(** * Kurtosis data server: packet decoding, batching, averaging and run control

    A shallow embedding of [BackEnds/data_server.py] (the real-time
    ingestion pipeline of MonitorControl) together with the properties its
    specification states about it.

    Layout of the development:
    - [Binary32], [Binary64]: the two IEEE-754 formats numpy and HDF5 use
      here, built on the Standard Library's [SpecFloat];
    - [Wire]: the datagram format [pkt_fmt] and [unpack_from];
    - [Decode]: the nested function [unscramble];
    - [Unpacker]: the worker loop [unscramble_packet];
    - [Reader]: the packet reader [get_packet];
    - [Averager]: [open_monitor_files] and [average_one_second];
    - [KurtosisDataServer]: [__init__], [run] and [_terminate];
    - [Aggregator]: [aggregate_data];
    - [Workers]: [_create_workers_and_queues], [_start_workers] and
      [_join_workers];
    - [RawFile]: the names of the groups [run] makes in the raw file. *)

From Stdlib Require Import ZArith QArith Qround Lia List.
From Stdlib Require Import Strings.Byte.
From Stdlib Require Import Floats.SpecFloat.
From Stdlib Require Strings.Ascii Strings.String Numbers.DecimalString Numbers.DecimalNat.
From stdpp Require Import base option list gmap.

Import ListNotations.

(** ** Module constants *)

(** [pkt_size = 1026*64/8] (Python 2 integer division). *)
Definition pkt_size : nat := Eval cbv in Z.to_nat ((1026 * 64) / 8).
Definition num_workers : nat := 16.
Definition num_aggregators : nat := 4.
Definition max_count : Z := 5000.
+===+
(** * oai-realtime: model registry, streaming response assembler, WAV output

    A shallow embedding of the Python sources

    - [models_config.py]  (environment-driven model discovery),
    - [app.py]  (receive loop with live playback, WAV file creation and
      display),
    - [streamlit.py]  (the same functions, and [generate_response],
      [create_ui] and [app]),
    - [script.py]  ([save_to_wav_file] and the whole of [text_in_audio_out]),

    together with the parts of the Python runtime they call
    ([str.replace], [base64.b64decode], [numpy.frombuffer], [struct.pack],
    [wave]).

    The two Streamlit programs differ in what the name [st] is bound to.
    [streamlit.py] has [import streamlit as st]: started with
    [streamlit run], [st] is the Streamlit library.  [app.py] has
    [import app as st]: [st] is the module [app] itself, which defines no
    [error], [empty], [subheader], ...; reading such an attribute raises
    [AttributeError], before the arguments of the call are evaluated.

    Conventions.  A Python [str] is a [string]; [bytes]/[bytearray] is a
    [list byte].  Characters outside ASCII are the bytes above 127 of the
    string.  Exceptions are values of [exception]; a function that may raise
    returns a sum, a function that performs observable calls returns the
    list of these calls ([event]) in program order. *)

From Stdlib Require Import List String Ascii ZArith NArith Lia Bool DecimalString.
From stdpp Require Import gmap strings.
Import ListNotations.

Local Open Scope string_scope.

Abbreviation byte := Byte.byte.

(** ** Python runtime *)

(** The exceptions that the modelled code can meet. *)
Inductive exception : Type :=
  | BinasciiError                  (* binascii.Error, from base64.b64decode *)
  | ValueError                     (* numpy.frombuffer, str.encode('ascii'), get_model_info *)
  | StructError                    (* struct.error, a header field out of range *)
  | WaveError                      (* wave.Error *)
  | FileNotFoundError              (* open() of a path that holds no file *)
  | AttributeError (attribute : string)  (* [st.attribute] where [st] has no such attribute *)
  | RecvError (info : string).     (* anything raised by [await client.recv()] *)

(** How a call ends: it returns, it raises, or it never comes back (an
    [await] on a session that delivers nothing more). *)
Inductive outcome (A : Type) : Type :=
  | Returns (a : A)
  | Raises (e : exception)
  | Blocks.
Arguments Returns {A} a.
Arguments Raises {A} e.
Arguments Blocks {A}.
+===+
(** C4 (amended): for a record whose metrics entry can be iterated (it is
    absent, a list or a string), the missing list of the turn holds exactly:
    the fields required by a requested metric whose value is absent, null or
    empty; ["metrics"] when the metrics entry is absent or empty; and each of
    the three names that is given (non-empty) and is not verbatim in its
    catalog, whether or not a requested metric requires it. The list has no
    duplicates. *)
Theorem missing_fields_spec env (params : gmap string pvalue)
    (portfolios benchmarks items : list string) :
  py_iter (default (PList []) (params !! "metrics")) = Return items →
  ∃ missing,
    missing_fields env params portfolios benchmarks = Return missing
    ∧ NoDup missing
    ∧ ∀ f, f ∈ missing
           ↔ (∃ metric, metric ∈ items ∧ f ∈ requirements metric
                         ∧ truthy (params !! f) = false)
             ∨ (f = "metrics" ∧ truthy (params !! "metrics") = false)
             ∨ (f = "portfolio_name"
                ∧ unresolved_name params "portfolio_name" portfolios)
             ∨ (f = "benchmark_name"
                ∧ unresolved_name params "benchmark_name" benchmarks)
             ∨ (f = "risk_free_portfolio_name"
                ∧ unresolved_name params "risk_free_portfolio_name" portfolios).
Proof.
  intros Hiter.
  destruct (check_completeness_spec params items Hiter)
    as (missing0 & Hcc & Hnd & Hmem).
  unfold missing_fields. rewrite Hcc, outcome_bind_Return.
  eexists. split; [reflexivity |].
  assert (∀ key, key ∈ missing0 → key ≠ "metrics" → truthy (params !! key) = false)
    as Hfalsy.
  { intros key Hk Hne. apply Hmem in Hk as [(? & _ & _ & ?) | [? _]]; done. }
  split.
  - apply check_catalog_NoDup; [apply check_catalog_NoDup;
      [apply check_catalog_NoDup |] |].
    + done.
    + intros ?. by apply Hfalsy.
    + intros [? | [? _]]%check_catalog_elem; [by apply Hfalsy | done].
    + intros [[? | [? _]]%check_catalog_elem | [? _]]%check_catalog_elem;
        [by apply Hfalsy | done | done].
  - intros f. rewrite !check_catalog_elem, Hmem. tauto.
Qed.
+===+
In the entries above, find the line with "(** * Kurtosis" and the line with "Definition max_count : Z := 5000.", then set down exactly those two and every line between them, nothing else.

(** * Kurtosis data server: packet decoding, batching, averaging and run control

    A shallow embedding of [BackEnds/data_server.py] (the real-time
    ingestion pipeline of MonitorControl) together with the properties its
    specification states about it.

    Layout of the development:
    - [Binary32], [Binary64]: the two IEEE-754 formats numpy and HDF5 use
      here, built on the Standard Library's [SpecFloat];
    - [Wire]: the datagram format [pkt_fmt] and [unpack_from];
    - [Decode]: the nested function [unscramble];
    - [Unpacker]: the worker loop [unscramble_packet];
    - [Reader]: the packet reader [get_packet];
    - [Averager]: [open_monitor_files] and [average_one_second];
    - [KurtosisDataServer]: [__init__], [run] and [_terminate];
    - [Aggregator]: [aggregate_data];
    - [Workers]: [_create_workers_and_queues], [_start_workers] and
      [_join_workers];
    - [RawFile]: the names of the groups [run] makes in the raw file. *)

From Stdlib Require Import ZArith QArith Qround Lia List.
From Stdlib Require Import Strings.Byte.
From Stdlib Require Import Floats.SpecFloat.
From Stdlib Require Strings.Ascii Strings.String Numbers.DecimalString Numbers.DecimalNat.
From stdpp Require Import base option list gmap.

Import ListNotations.

(** ** Module constants *)

(** [pkt_size = 1026*64/8] (Python 2 integer division). *)
Definition pkt_size : nat := Eval cbv in Z.to_nat ((1026 * 64) / 8).
Definition num_workers : nat := 16.
Definition num_aggregators : nat := 4.
Definition max_count : Z := 5000.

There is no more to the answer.